_What is required_
What is the number of lines in the entries that include the word "repeat"? Respond with the number only.

(Stored items)
——————
(** * jvn::Graph (Graph.h): a shallow embedding and its verified properties

    The container keeps its vertices in a singly linked list of
    [VertexNode] records and, per vertex, its outgoing edges in a singly
    linked list of [EdgeNode] records.  With a symmetric equality
    predicate (lemma [addVertex_spec]) records are only ever linked at the
    tail of a list and never unlinked before the whole graph is torn down,
    so in this development

    - a linked list reachable from its head is the Rocq list of its
      records in link order ([next] is the list structure, [nullptr] is
      the empty list);
    - a [VertexNode*] is the position of the record in the vertex list
      ([None] is [nullptr]);
    - an [EdgeNode*] is the pair of the position of the owning vertex
      record and the position in that record's edge list.

    Dereferencing a pointer that designates no record has no defined
    behaviour in C++; the embedding makes it the outcome [Undefined],
    distinct from a thrown [std::runtime_error].

    The template parameters [Directed] and [Weighted] are boolean
    arguments of the functions whose specialisations they select; [V] and
    [VerEq] are section variables. *)

From Stdlib Require Import ZArith Lia.
From Stdlib Require String.
Import String.StringSyntax.
From stdpp Require Import base option list.

Local Open Scope Z_scope.
Local Open Scope string_scope.

(** ** Outcomes of a call *)

Inductive result (A : Type) : Type :=
| Ok (a : A)
| Throw (what : String.string)
| Undefined.

Arguments Ok {A} a.
Arguments Throw {A} what.
Arguments Undefined {A}.

Definition rbind {A B : Type} (c : result A) (k : A -> result B) : result B :=
  match c with
  | Ok a => k a
  | Throw what => Throw what
  | Undefined => Undefined
  end.

Notation "'let*' p ':=' c 'in' k" :=
  (rbind c (fun x => match x with p => k end))
  (at level 10, p pattern at level 0, c at level 100, k at level 200,
   format "'[v' 'let*'  p  ':='  c  'in' '/' k ']'").

(** ** Machine integers *)

(** [size_type] is [size_t], 64 bits wide; [++m_size] wraps around. *)
Definition size_type_modulus : Z := 2 ^ 64.
Definition size_incr (n : Z) : Z := (n + 1) mod size_type_modulus.

(** The weight argument of [addEdgeHelper] is an [int]; the callers pass a
    [std::intptr_t], which is converted by truncation to 32 bits. *)
Definition is_int (z : Z) : Prop := - 2 ^ 31 <= z < 2 ^ 31.
Definition int_of_intptr (z : Z) : Z := (z + 2 ^ 31) mod 2 ^ 32 - 2 ^ 31.

(** ** Pointers and cursors *)

Definition VertexNodePtr : Type := option nat.
Definition EdgeNodePtr : Type := option (nat * nat).

Definition vptr_eqb (p q : VertexNodePtr) : bool :=
  match p, q with
  | Some i, Some j => Nat.eqb i j
  | None, None => true
  | _, _ => false
  end.

Definition eptr_eqb (p q : EdgeNodePtr) : bool :=
  match p, q with
  | Some (f, k), Some (f', k') => Nat.eqb f f' && Nat.eqb k k'
  | None, None => true
  | _, _ => false
  end.

(** [VertexIter::m_vertex_node]; the name without prefix is the field of
    [EdgeIter]. *)
Record VertexIter : Type := mkVertexIter { vi_vertex_node : VertexNodePtr }.

Record EdgeIter : Type := mkEdgeIter {
  m_vertex_node : VertexNodePtr;
  m_edge_node : EdgeNodePtr
}.

(** [operator==] of the two cursor classes; the edge cursor compares the
    edge record only. *)
Definition VertexIter_eq (lhs rhs : VertexIter) : bool :=
  vptr_eqb (vi_vertex_node lhs) (vi_vertex_node rhs).
Definition EdgeIter_eq (lhs rhs : EdgeIter) : bool :=
  eptr_eqb (m_edge_node lhs) (m_edge_node rhs).

Definition getStartVertex (e : EdgeIter) : VertexIter :=
  mkVertexIter (m_vertex_node e).

(** [Graph::end()] and [Graph::edge_end()] *)
Definition vertex_end : VertexIter := mkVertexIter None.
Definition edge_end : EdgeIter := mkEdgeIter None None.

(** ** Records *)

(** [EdgeNodeConditional<Weighted>]. The unweighted specialisation has no
    [weight] member: there the field keeps the value 0 and is never read. *)
Record EdgeNode : Type := mkEdgeNode {
  weight : Z;
  vertex_node : VertexNodePtr
}.

Section GraphModel.

Context {V : Type}.

(** [VerEq{}(a, b)], the injected predicate. *)
Variable vertex_equal : V -> V -> bool.

(** [std::intptr_t(v)] for a vertex value: the unweighted graph casts the
    last tuple component, a vertex value, before discarding it. *)
Variable intptr_of : V -> Z.

Record VertexNode : Type := mkVertexNode {
  vertex : V;
  edge_list : list EdgeNode
}.

Record Graph : Type := mkGraph {
  m_vertex_node_list : list VertexNode;
  m_size : Z
}.

(** [edge_type]: [std::tuple<V, V>] or [std::tuple<V, V, int>]. *)
Inductive edge_type : Type :=
| Edge2 (from to : V)
| Edge3 (from to : V) (w : Z).

Definition get0 (edge : edge_type) : V :=
  match edge with Edge2 a _ => a | Edge3 a _ _ => a end.
Definition get1 (edge : edge_type) : V :=
  match edge with Edge2 _ b => b | Edge3 _ b _ => b end.
(** [std::intptr_t(std::get<std::tuple_size<edge_type>::value - 1>(edge))] *)
Definition get_last_intptr (edge : edge_type) : Z :=
  match edge with Edge2 _ b => intptr_of b | Edge3 _ _ w => w end.

(** A member function that may modify the graph returns its value
    together with the graph it leaves; a [const] member function returns
    its value only. *)
Definition M (A : Type) : Type := Graph -> result (A * Graph).

(** ** Dereferencing *)

Definition at_vertex (g : Graph) (p : VertexNodePtr) : result (nat * VertexNode) :=
  match p with
  | Some i =>
      match m_vertex_node_list g !! i with
      | Some n => Ok (i, n)
      | None => Undefined
      end
  | None => Undefined
  end.

Definition at_edge (g : Graph) (p : EdgeNodePtr) : result (nat * nat * EdgeNode) :=
  match p with
  | Some (f, k) =>
      let* (_, n) := at_vertex g (Some f) in
      match edge_list n !! k with
      | Some e => Ok (f, k, e)
      | None => Undefined
      end
  | None => Undefined
  end.

(** The value of the [next] field of the record at position [i] of [l]. *)
Definition next_of {A : Type} (l : list A) (i : nat) : option nat :=
  match l !! S i with
  | Some _ => Some (S i)
  | None => None
  end.

(** [p->next = q] for a fresh record [q]: whatever followed [p] is
    unlinked and [q] becomes the record after [p]. *)
Definition link_next {A : Type} (l : list A) (i : nat) (q : A) : list A :=
  take (S i) l ++ [q].

(** ** Vertex cursor *)

Definition VertexIter_incr (g : Graph) (it : VertexIter) : result VertexIter :=
  match vi_vertex_node it with
  | None => Throw "End of iteration reached"
  | Some _ =>
      let* (i, _) := at_vertex g (vi_vertex_node it) in
      Ok (mkVertexIter (next_of (m_vertex_node_list g) i))
  end.

Definition VertexIter_deref (g : Graph) (it : VertexIter) : result V :=
  match vi_vertex_node it with
  | None => Throw "Invalid iterator"
  | Some _ =>
      let* (_, n) := at_vertex g (vi_vertex_node it) in
      Ok (vertex n)
  end.

Definition getEdges (g : Graph) (it : VertexIter) : result EdgeIter :=
  let* (i, n) := at_vertex g (vi_vertex_node it) in
  Ok (mkEdgeIter (vi_vertex_node it)
                 (match edge_list n with [] => None | _ :: _ => Some (i, 0%nat) end)).

(** ** Edge cursor *)

Definition EdgeIter_incr (g : Graph) (it : EdgeIter) : result EdgeIter :=
  match m_edge_node it with
  | None => Throw "End of iteration reached"
  | Some _ =>
      let* (f, k, _) := at_edge g (m_edge_node it) in
      let* (_, n) := at_vertex g (Some f) in
      Ok (mkEdgeIter (m_vertex_node it)
                     (match next_of (edge_list n) k with
                      | Some k' => Some (f, k')
                      | None => None
                      end))
  end.

Definition getTuple (Weighted : bool) (g : Graph) (it : EdgeIter) : result edge_type :=
  let* (_, src) := at_vertex g (m_vertex_node it) in
  let* (_, _, e) := at_edge g (m_edge_node it) in
  let* (_, dst) := at_vertex g (vertex_node e) in
  Ok (if Weighted then Edge3 (vertex src) (vertex dst) (weight e)
      else Edge2 (vertex src) (vertex dst)).

Definition EdgeIter_deref (Weighted : bool) (g : Graph) (it : EdgeIter) : result edge_type :=
  match m_edge_node it with
  | None => Throw "Invalid iterator"
  | Some _ => getTuple Weighted g it
  end.

(** ** Graph: lookup *)

(** The [while] loop of [findVertexHelper], started at the record at
    position [search], the head of [l]. *)
Fixpoint findVertexHelper_loop (value : V) (search : nat) (l : list VertexNode)
  : VertexNodePtr :=
  match l with
  | [] => None
  | n :: rest =>
      match rest with
      | [] => Some search
      | _ :: _ =>
          if negb (vertex_equal value (vertex n))
          then findVertexHelper_loop value (S search) rest
          else Some search
      end
  end.

Definition findVertexHelper (g : Graph) (value : V) : VertexNodePtr :=
  match m_vertex_node_list g with
  | [] => None
  | _ :: _ => findVertexHelper_loop value 0 (m_vertex_node_list g)
  end.

Definition findVertex (g : Graph) (value : V) : result VertexIter :=
  let search := findVertexHelper g value in
  match search with
  | None => Ok vertex_end
  | Some _ =>
      let* (_, n) := at_vertex g search in
      if negb (vertex_equal (vertex n) value) then Ok vertex_end
      else Ok (mkVertexIter search)
  end.

(** The [while] loop of [findEdgeHelper] over the edge list [l], started
    at position [search]. *)
Fixpoint findEdgeHelper_loop (to : VertexNodePtr) (search : nat) (l : list EdgeNode)
  : option nat :=
  match l with
  | [] => None
  | e :: rest =>
      match rest with
      | [] => Some search
      | _ :: _ =>
          if negb (vptr_eqb (vertex_node e) to)
          then findEdgeHelper_loop to (S search) rest
          else Some search
      end
  end.

Definition findEdgeHelper (g : Graph) (from to : VertexNodePtr) : result EdgeNodePtr :=
  match from, to with
  | Some _, Some _ =>
      let* (f, n) := at_vertex g from in
      Ok (match findEdgeHelper_loop to 0 (edge_list n) with
          | Some k => Some (f, k)
          | None => None
          end)
  | _, _ => Ok None
  end.

Definition findEdge (g : Graph) (edge : edge_type) : result EdgeIter :=
  let* vi_from := findVertex g (get0 edge) in
  let from := vi_vertex_node vi_from in
  let* vi_to := findVertex g (get1 edge) in
  let to := vi_vertex_node vi_to in
  let* edge_search := findEdgeHelper g from to in
  match edge_search with
  | None => Ok (mkEdgeIter from edge_search)
  | Some _ =>
      let* (_, _, e) := at_edge g edge_search in
      if negb (vptr_eqb (vertex_node e) to) then Ok edge_end
      else Ok (mkEdgeIter from edge_search)
  end.

(** [Graph::begin()] *)
Definition vertex_begin (g : Graph) : VertexIter :=
  mkVertexIter (match m_vertex_node_list g with [] => None | _ :: _ => Some 0%nat end).
(** X3: for a positive step size, durations that fit [int64] and a
    shifted time from the epoch on and below 2^52 seconds,
    [calculateTOTP] returns; the counter it leaves is the step of the
    clock's reading plus the index and the client offset, the code it
    returns is the token of that counter, and it writes nothing but the
    counter.  [OTP] is the case of index 0. *)
Theorem calculateTOTP_counter (index : Z) (w : World) :
  0 < stepSize (cred w) ->
  in_int64 (index * stepSize (cred w) * time_Second) ->
  in_int64 (clientOffset (cred w) * stepSize (cred w) * time_Second) ->
  0 <= time_Unix_of (clock (reads w))
       + (index + clientOffset (cred w)) * stepSize (cred w) < 2 ^ 52 ->
  exists code w',
    calculateTOTP index w = Ret (code, w')
    /\ getIntCounter (cred w')
       = time_Unix_of (clock (reads w)) / stepSize (cred w)
         + index + clientOffset (cred w)
    /\ token_of (cred w) (getIntCounter (cred w')) = Ret code
    /\ reads w' = S (reads w)
    /\ same_configuration (cred w') (cred w)
    /\ clientOffset (cred w') = clientOffset (cred w)
    /\ totalVerificationFailures (cred w')
       = totalVerificationFailures (cred w)
    /\ lastVerificationTime (cred w') = lastVerificationTime (cred w).
Proof.
  intros Hstep Hi Ho Hrange.
  rewrite calculateTOTP_run.
  rewrite (shifted_Unix_seconds _ _ _ Hi Ho).
  rewrite increment_quotient by assumption. cbn [obind].
  rewrite Z.div_add by lia.
  set (n := time_Unix_of (clock (reads w)) / stepSize (cred w)
            + (index + clientOffset (cred w))).
  assert (Hn : 0 <= n < 2 ^ 64).
  { subst n. rewrite <- Z.div_add by lia. split.
    - apply Z.div_pos; lia.
    - apply Z.div_lt_upper_bound; [lia |]. nia. }
  destruct (token_of_returns (cred w) n) as [code Hcode].
  rewrite Hcode. cbn [obind].
  exists code. eexists. split; [reflexivity |].
  unfold counted, getIntCounter, same_configuration.
  cbn [cred reads counter set_counter key digits issuer account stepSize
       hashFunction clientOffset totalVerificationFailures
       lastVerificationTime].
  rewrite uint64FromBigEndian_bigEndianUint64, wrap_uint64_small by exact Hn.
  repeat split; try reflexivity; [subst n; ring | exact Hcode].
Qed.

End Tokens.

(** ** More of the verification *)

Lemma format_uint_S (fuel : nat) (n : Z) (acc : string) :
  format_uint (S fuel) n acc
  = if n <? 10 then String (digit_char (n mod 10)) acc
    else format_uint fuel (n / 10) (String (digit_char (n mod 10)) acc).
Proof. reflexivity. Qed.

Lemma format_uint_nonempty (fuel : nat) :
  forall (n : Z) (acc : string),
    acc <> ""%string -> format_uint fuel n acc <> ""%string.
Proof.
  induction fuel as [| fuel IH]; intros n acc Hacc; [exact Hacc |].
  rewrite format_uint_S.
  destruct (n <? 10); [discriminate |]. apply IH. discriminate.
Qed.

Lemma FormatUint_nonempty (n : Z) : FormatUint n <> ""%string.
Proof.
  unfold FormatUint. rewrite format_uint_S.
  destruct (n <? 10); [discriminate |].
  apply format_uint_nonempty. discriminate.
Qed.

Lemma append_nonempty_l (s t : string) :
  s <> ""%string -> (s ++ t)%string <> ""%string.
Proof. destruct s; [contradiction | discriminate]. Qed.

Lemma append_nonempty_r (s t : string) :
  t <> ""%string -> (s ++ t)%string <> ""%string.
Proof. destruct s; [intros H; exact H | discriminate]. Qed.

(** A token is never the empty string. *)
Lemma Sprintf_0d_nonempty (digits n : Z) : Sprintf_0d digits n <> ""%string.
Proof.
  unfold Sprintf_0d. pose proof (FormatUint_nonempty n).
  destruct (0 <=? digits);
    [apply append_nonempty_r | apply append_nonempty_l]; assumption.
Qed.

Lemma calculateToken_nonempty (cnt : list byte) (d : Z) (h : hash_Hash)
    (code : string) :
  calculateToken cnt d h = Ret code -> code <> ""%string.
Proof.
  unfold calculateToken.
  destruct (truncateHash _ _) as [v |]; [| discriminate].
  cbn [obind]. intros H. inversion H. apply Sprintf_0d_nonempty.
Qed.

(** [increment] takes of a time its quotient by the step size only. *)
Lemma increment_same_step (ts ts' stepSize : Z) :
  Z.quot ts stepSize = Z.quot ts' stepSize ->
  increment ts stepSize = increment ts' stepSize.
Proof. intros H. unfold increment. rewrite H. reflexivity. Qed.

Section Acceptance.
Context {E : Env}.
Hypothesis hmac_size : hmac_sized E.

(** The token of step 0 in a validation: it is computed at the second
    reading of the clock, for the credential as it was. *)
Lemma current_token (w w1 w2 : World) (c0 c1 : string) :
  calculateTOTP (-1) w = Ret (c0, w1) ->
  calculateTOTP 0 w1 = Ret (c1, w2) ->
  totp_at (cred w) 0 (clock (S (reads w))) = Ret c1.
Proof.
  intros H0 H1.
  destruct (calculateTOTP_frame _ _ _ _ H0) as [n0 ->].
  pose proof (calculateTOTP_code 0
                {| cred := set_counter (cred w) n0; reads := S (reads w) |})
    as Hcode.
  rewrite H1 in Hcode. unfold code_of in Hcode.
  cbn [obind fst cred reads] in Hcode. symmetry. exact Hcode.
Qed.

(** X4: the code that [OTP] returns is accepted by the [Validate] that
    follows, when the credential is open, its step size is not 0, and the
    reading of the clock at which [Validate] computes the current token is
    in the time step of the reading of [OTP]; the client offset, the
    failures and the time of the last verification stay as they were. *)
Theorem Validate_OTP (w : World) :
  totalVerificationFailures (cred w) < MAX_FAILURES ->
  stepSize (cred w) <> 0 ->
  time_step (cred w) (clock (2 + reads w))
  = time_step (cred w) (clock (reads w)) ->
  exists code w1 w2,
    OTP w = Ret (code, w1)
    /\ Validate code w1 = Ret (None, w2)
    /\ clientOffset (cred w2) = clientOffset (cred w)
    /\ totalVerificationFailures (cred w2)
       = totalVerificationFailures (cred w)
    /\ lastVerificationTime (cred w2) = lastVerificationTime (cred w)
    /\ same_configuration (cred w2) (cred w).
Proof.
  intros Hopen Hstep Hsame.
  destruct (calculateTOTP_returns hmac_size 0 w Hstep) as (code & n & Hotp).
  set (w1 := {| cred := set_counter (cred w) n; reads := S (reads w) |}) in *.
  assert (Hcode : code <> ""%string).
  { pose proof (calculateTOTP_code 0 w) as Hc. rewrite Hotp in Hc.
    unfold code_of in Hc. cbn [obind fst] in Hc. unfold totp_at in Hc.
    destruct (increment _ _) as [m |]; [| discriminate].
    cbn [obind] in Hc. symmetry in Hc.
    apply calculateToken_nonempty in Hc. exact Hc. }
  destruct (three_tokens hmac_size w1 Hstep)
    as (c0 & c1 & c2 & v1 & v2 & v3 & H0 & H1 & H2 & Hreads & Hcred).
  assert (Hc1 : c1 = code).
  { pose proof (current_token w1 v1 v2 c0 c1 H0 H1) as Hcur.
    pose proof (calculateTOTP_code 0 w) as Hc. rewrite Hotp in Hc.
    unfold code_of in Hc. cbn [obind fst] in Hc.
    unfold totp_at in Hcur, Hc.
    unfold time_step in Hsame. apply increment_same_step in Hsame.
    change (shifted_Unix (cred w1) 0 (clock (S (reads w1))))
      with (shifted_Unix (cred w) 0 (clock (2 + reads w))) in Hcur.
    change (stepSize (cred w1)) with (stepSize (cred w)) in Hcur.
    rewrite Hsame in Hcur.
    change (token_of (cred w1)) with (token_of (cred w)) in Hcur.
    rewrite <- Hc in Hcur. inversion Hcur. reflexivity. }
  exists code, w1, v3. split; [exact Hotp |].
  rewrite (Validate_open code w1 Hcode Hopen).
  rewrite (compare_tokens_cases code w1 v1 v2 v3 c0 c1 c2 H0 H1 H2).
  rewrite Hc1, String.eqb_refl. split; [reflexivity |].
  rewrite Hcred. unfold same_configuration. repeat split.
Qed.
——————
_Output_
2